Two Encoding Schemes for a Multi-Objective Cutting Stock Problem


Abstract

This work presents a multi-objective approach to solve a Constrained Guillotine Two-Dimensional Cutting Stock Problem. The single-objective formulation of the problem has been widely studied in the related literature, so a large number of heuristics, meta-heuristics, and exact algorithms have been proposed in order to optimise the total profit obtainable from the available surface. However, in some industries, where the material is cheap enough or easily recycled, a faster generation of pieces and a minimum usage of the machinery could be more decisive aspects in determining the efficiency of the production process. For this reason, we have focused on a multi-objective formulation of the problem which seeks to maximise the total profit obtainable from the raw material, as well as minimise the number of cuts to achieve the pieces placed on the material. To solve this multi-objective problem we have applied Multi-objective Optimisation Evolutionary Algorithms given its great effectiveness with other types of real-world multi-objective problems. For the application of this kind of algorithms it has been necessary to define an encoding scheme which allows to deal with the problem intrinsic features.
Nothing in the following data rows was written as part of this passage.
Lemma engine_inv_builder received slot log e i b b' parent :
  engine_inv received e → en_slot e = Some slot → inv_of_pool log (en_pool e) →
  Forall (λ m, received m ∧ fb_slot m = ss_slot slot ∧
    ep_parent_hash (fb_execution_payload m) = ss_parent_hash slot) log →
  Forall (builder_ok log (en_pool e)) (en_builders e) →
  en_builders e !! i = Some b → builder_ok log (en_pool e) b' → bu_coinbase b' = bu_coinbase b →
  (builder_work (en_pool e) b' < builder_work (en_pool e) b)%nat →
  engine_inv received (e <| en_parent := parent |> <| en_builders ::= <[i := b']> |>) ∧
  (work_left (e <| en_parent := parent |> <| en_builders ::= <[i := b']> |>) < work_left e)%nat.
Proof.
  intros [Hs [Hn Hlen] Hsp] Hslot HP Hl HB Hi Hb' Hc Hw. rewrite Hslot in Hs. destruct Hs as [Hrel _].
  split; [|unfold work_left; rec_simpl; by eapply sum_list_insert].
  split; rec_simpl; [rewrite Hslot| |done].
  - split; [done|]. exists log. rec_simpl. split_and!; [done..|by apply Forall_insert].
  - rewrite list_fmap_insert, Hc, list_insert_id by (by rewrite list_lookup_fmap, Hi).
    unfold len in *. by rewrite length_insert.
Qed.

Lemma drop_base_spec log e i top b :
  en_builders e !! i = Some b → (top < length (bu_bases b))%nat → builder_ok log (en_pool e) b →
  wp (drop_base i top) (λ _ e' o, ∃ b', e' = e <| en_builders ::= <[i := b']> |> ∧ o = [] ∧
    builder_ok log (en_pool e) b' ∧ bu_coinbase b' = bu_coinbase b ∧
    (builder_work (en_pool e) b' < builder_work (en_pool e) b)%nat) e.
Proof.
  intros Hi Htop (Hb & Hm & Hn). unfold drop_base. wp_step. wp_step. rewrite Hi. cbn [mbind option_bind].
  destruct (proj2 (swap_remove_is_some top (bu_bases b)) Htop) as [[x rest] Hr]. rewrite Hr.
  cbn [mbind option_bind]. wp_step. exists (b <| bu_bases := rest |>). apply swap_remove_perm in Hr.
  split_and!; [done..| | |].
  - split_and!; rec_simpl; [|done|].
    + rewrite Hr in Hb. by inversion Hb.
    + rewrite Hr in Hn. cbn in Hn. by apply NoDup_cons in Hn as [_ ?].
  - done.
  - unfold builder_work. rec_simpl. rewrite Hr. cbn [length].
    destruct (stale (en_pool e) (mkBuilder _ _ _)), (stale (en_pool e) b); cbn [Nat.b2n]; lia.
Qed.

Lemma on_merger_spec e i b f :
  en_builders e !! i = Some b →
  wp (on_merger i f) (λ _ e' o, e' = e <| en_builders ::= <[i := b <| bu_merger ::= f |>]> |> ∧ o = []) e.
Proof. intros Hi. unfold on_merger. wp_step. split; [|done]. rec_simpl. by rewrite (alter_as_insert _ _ _ b). Qed.

(** What [extend] and [emit] leave of the merger. *)
Definition extended (p : Pool) (v v' : MergerView) : Prop :=
  mw_base_hash v' = mw_base_hash v ∧ mw_base_block v' = mw_base_block v ∧
  mw_base_submitter v' = mw_base_submitter v ∧ mw_seen_version v' = pl_orders_version p.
In this case, we have defined two encoding schemes which are based on a post-fix notation, thus simplifying the representation of guillotine patterns. The first encoding scheme controls the pieces included in the solution in order to generate valid builds. The second one generates a full solution, including all the available pieces, although the final values for the objectives are limited by the available surface. The computational results demonstrate that, in both cases, the multi-objective approach provides solutions with good compromise between the two objectives.